Since each of these spheres is disjoint from the set of zeroes $\{p,q\}$, it follows that the vector field $\bf{v}$ defines continuous functions $f_p : S_p \to S^{n-1}$ and $f_q : S_q \to S^{n-1}$ and $f_{pq} : S_{pq} \to S^{n-1}$. These functions are all just restrictions of the same function $x \mapsto \frac{{\bf{v}}(x)}{|{\bf{v}}(x)|}$ for $x \in \mathbb{R}^n - \{p,q\}$.

By definition, the index of $\bf{v}$ at $p$ equals the degree of the map $f_p$, and the index of $\bf{v}$ at $q$ equals the degree of the map $f_q$.

Next, there is a "boundary theorem" to apply here, although the one you know might not be the same as the one we need. The boundary theorem one needs says that if you have a compact, oriented $n$-manifold with boundary $M$ --- in this case $M$ is the portion of $\mathbb{R}^n$ outside of $S_p$ and $S_q$ and inside of $S_{pq}$ --- and if the boundary $\partial M$ has the induced orientation with normal vector pointing outward from the manifold, and if you have a continuous function from $M$ to $S^{n-1}$ --- in this case, the restriction of the function $x \mapsto \frac{{\bf v}(x)}{|{\bf v}(x)|}$ --- then the sum of the degrees of the maps on the boundary components equals zero. It follows that degree of $f_{pq}$ equals the sum of the degrees of $f_p$ and $f_q$, because we compute the degree on $f_{pq}$ using the orientation induced from $M$ but we compute the degrees of $f_p$ and $f_q$ using the opposite orientation from the one induced from $M$. Thus the degree of $f_{pq}$ equals the sum of the indices of $\bf{v}$ at $p$ and $q$.

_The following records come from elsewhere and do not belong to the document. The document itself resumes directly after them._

Lemma sp_unpack_member stage t0 limits up mb t :
  unpacked stage t0 (λ _, false) up t →
  sp (unpack_member stage limits up mb) t (framed stage t0) (λ up' t', unpacked stage t0 (λ _, false) up' t'
    ∧ up_manifest up' = match up_manifest up with Some bytes => Some bytes | None => member_manifest mb end).
Proof.
  intros Hu. unfold unpack_member. pose proof (uk_framed _ _ _ _ _ Hu) as Hfr.
  eapply sp_bind; [by apply sp_admit_member|]. intros [path expanded] t' (-> & Hutf & Hc & Hpath). simpl in *.
  destruct (confined_snoc path Hc) as (k & x & Heq & Hk & Hx).
  eapply sp_bind.
  { apply sp_with_error. unfold create_dir_all.
    assert (take (pred (length (stage ++ components path))) (stage ++ components path) = stage ++ k) as ->
      by (by rewrite Heq, app_assoc, take_pred_snoc).
    by apply (sp_make_dirs stage t0 (λ _, false) up k (stage ++ k) [] t). }
  intros [] t1 [Hu1 Hd1]. apply (sp_bind _ _ _ _ (λ _ t', opened stage t0 (λ _, false) up path t1
    ∧ t' = <[stage ++ components path := NFile EmptyString false]> t1)).
  { apply sp_with_error, sp_act; [apply (uk_framed _ _ _ _ _ Hu1)|]. intros [] t'.
    destruct (t1 !! (stage ++ components path)) eqn:Hfree; [done|].
    destruct (is_dir t1 (take _ _)) eqn:Hd; [|done]. intros [= <-].
    assert (opened stage t0 (λ _, false) up path t1) as Hop by done. split; [by eapply opened_framed|done]. }
  intros [] t' [Hop ->]. pose proof (opened_framed _ _ _ _ _ _ EmptyString Hop) as Hfr1.
  case_bool_decide as Hman.
  - apply sp_require; [done|]. intros _. eapply sp_bind; [by apply sp_read_to_end|]. intros bytes t' (-> & rest & Hbody & ->).
    cbn [String.append]. set (bytes := rest) in *. apply sp_require; [done|]. intros _.
    apply (sp_bind _ _ _ _ (λ _ t', t' = <[stage ++ components path := NFile bytes false]> t1)).
    { apply sp_with_error, sp_act; [done|]. rewrite lookup_insert_eq. intros [] t' [= <-]. rewrite insert_insert_eq.
      split; [by eapply opened_framed|done]. }
    intros [] t' ->. apply sp_synced; [by eapply opened_framed|]. apply sp_ret. split.
    + eapply opened_closed; [done|done| |by eexists|by intros _|done]. intros b [= <-]. by rewrite bool_decide_true.
    + unfold member_manifest. rewrite Hpath, bool_decide_true, Hbody by done. cbn [up_manifest].
      destruct (up_manifest up) as [b|] eqn:Hb; [|done]. exfalso. subst path.
      pose proof (uk_manifest _ _ _ _ _ (op_before _ _ _ _ _ _ Hop) b Hb) as Hthere.
      pose proof (op_free _ _ _ _ _ _ Hop) as Hfree. rewrite components_manifest in Hfree. congruence.
  - eapply sp_bind; [by apply (sp_copy_member stage t0 (λ _, false) up path t1)|]. intros [content written] t' [-> Hw]. simpl in *.
    apply sp_require; [by eapply opened_framed|]. intros Hsize%N.eqb_eq. apply sp_synced; [by eapply opened_framed|].
    apply sp_ret. split; [eapply opened_closed; [done|done| |done|done|]|].
    + intros b Hb. by rewrite bool_decide_false.
    + intros _. split; [done|]. by rewrite <-Hsize, Hw.
    + unfold member_manifest. rewrite Hpath, bool_decide_false by done. cbn [up_manifest]. by destruct (up_manifest up).
Qed.

Lemma sp_unpack_all stage t0 limits entries : ∀ up t,
  unpacked stage t0 (λ _, false) up t →
  sp (unpack_all stage limits up entries) t (framed stage t0) (λ up' t', unpacked stage t0 (λ _, false) up' t'
    ∧ up_manifest up' = match up_manifest up with Some bytes => Some bytes | None => manifest_among entries end).
Proof.
  induction entries as [|entry entries IH]; intros up t Hu; cbn [unpack_all];
    pose proof (uk_framed _ _ _ _ _ Hu) as Hfr.
  - apply sp_from_archive; [done|]. intros [] _. apply sp_ret. split; [done|]. by destruct (up_manifest up).
  - apply sp_from_archive; [done|]. intros mb ->. eapply sp_bind; [by apply sp_unpack_member|]. intros up' t' [Hu' Hm'].
    eapply sp_mono; [by apply IH|done|]. intros up'' t'' [? Hm'']. split; [done|]. rewrite Hm'', Hm'.
    unfold manifest_among. cbn [omap list_omap]. by destruct (up_manifest up), (member_manifest mb).
Qed.

Lemma unpacked_mode stage t0 mode up t path size digest c x b :
  unpacked stage t0 mode up t → up_extracted up !! path = Some (size, digest) →
  t !! (stage ++ components path) = Some (NFile c x) →
  unpacked stage t0 (λ q, if bool_decide (q = path) then b else mode q) up (<[stage ++ components path := NFile c b]> t).
Proof.
  intros [Hf Hs Hm Hfiles Ho] Hp Hc.
  destruct (Hfiles _ _ _ Hp) as (Hpm & _ & c' & Hc' & Hlen & Hdig). rewrite Hc in Hc'. injection Hc' as <- ->.
  assert (∀ r, components path ≠ r → <[stage ++ components path := NFile c b]> t !! (stage ++ r) = t !! (stage ++ r)) as Hother.
  { intros r Hr. apply lookup_insert_ne. intros Heq%app_inv_head. done. }
  split.
  - destruct Hf as [Hwf Hf]. split; [by eapply well_formed_update|]. intros p Hu. rewrite lookup_insert_ne; [by apply Hf|].
    intros <-. by rewrite under_app in Hu.
  - pose proof (Hother [] (components_ne path)) as Hst. rewrite app_nil_r in Hst. by rewrite Hst.
  - intros bytes Hb. rewrite Hother; [by apply Hm|]. intros Heq. apply Hpm. by rewrite <-(joined_components path), Heq.
  - intros q sz dg Hq. destruct (Hfiles _ _ _ Hq) as (? & ? & b' & Hb & Hl & Hd). split_and!; [done|done|].
    case_bool_decide as Hqp.
    + subst q. exists c. rewrite lookup_insert_eq. by rewrite Hp in Hq; simplify_eq/=.
    + exists b'. rewrite Hother; [done|]. by intros Heq%components_inj.
  - intros r n Hr Hne. destruct (decide (components path = r)) as [<-|Hner].
    + right. right. exists path. split; [done|by eexists].
    + rewrite Hother in Hr by done. by apply Ho.
Qed.

Definition matches (extracted : gmap string (N * string)) (f : ManifestFile) : Prop :=
  extracted !! mfl_path f = Some (mfl_size f, mfl_sha256 f).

Now modify $\bf{v}$ as described to obtain $\bf{w}$. This "modification" is a homotopy from $\bf v$ to $\bf w$, and $S_{pq}$ is disjoint from the support of this homotopy, so the function $f_{pq}$ is unchanged under this homotopy. When the homotopy is complete, the point $r$ is inside the sphere $S_{pq}$, and so, again by definition, the index of $\bf w$ at $r$ is equal to the degree of $f_{pq}$.

Putting it all together, the index of $\bf{w}$ at $r$ equals the sum of the indices of $\bf{v}$ at $p$ and at $q$.

By the way, this point of view on vector fields is well explained in the book of Guilleman and Pollack, which I recommend for more details.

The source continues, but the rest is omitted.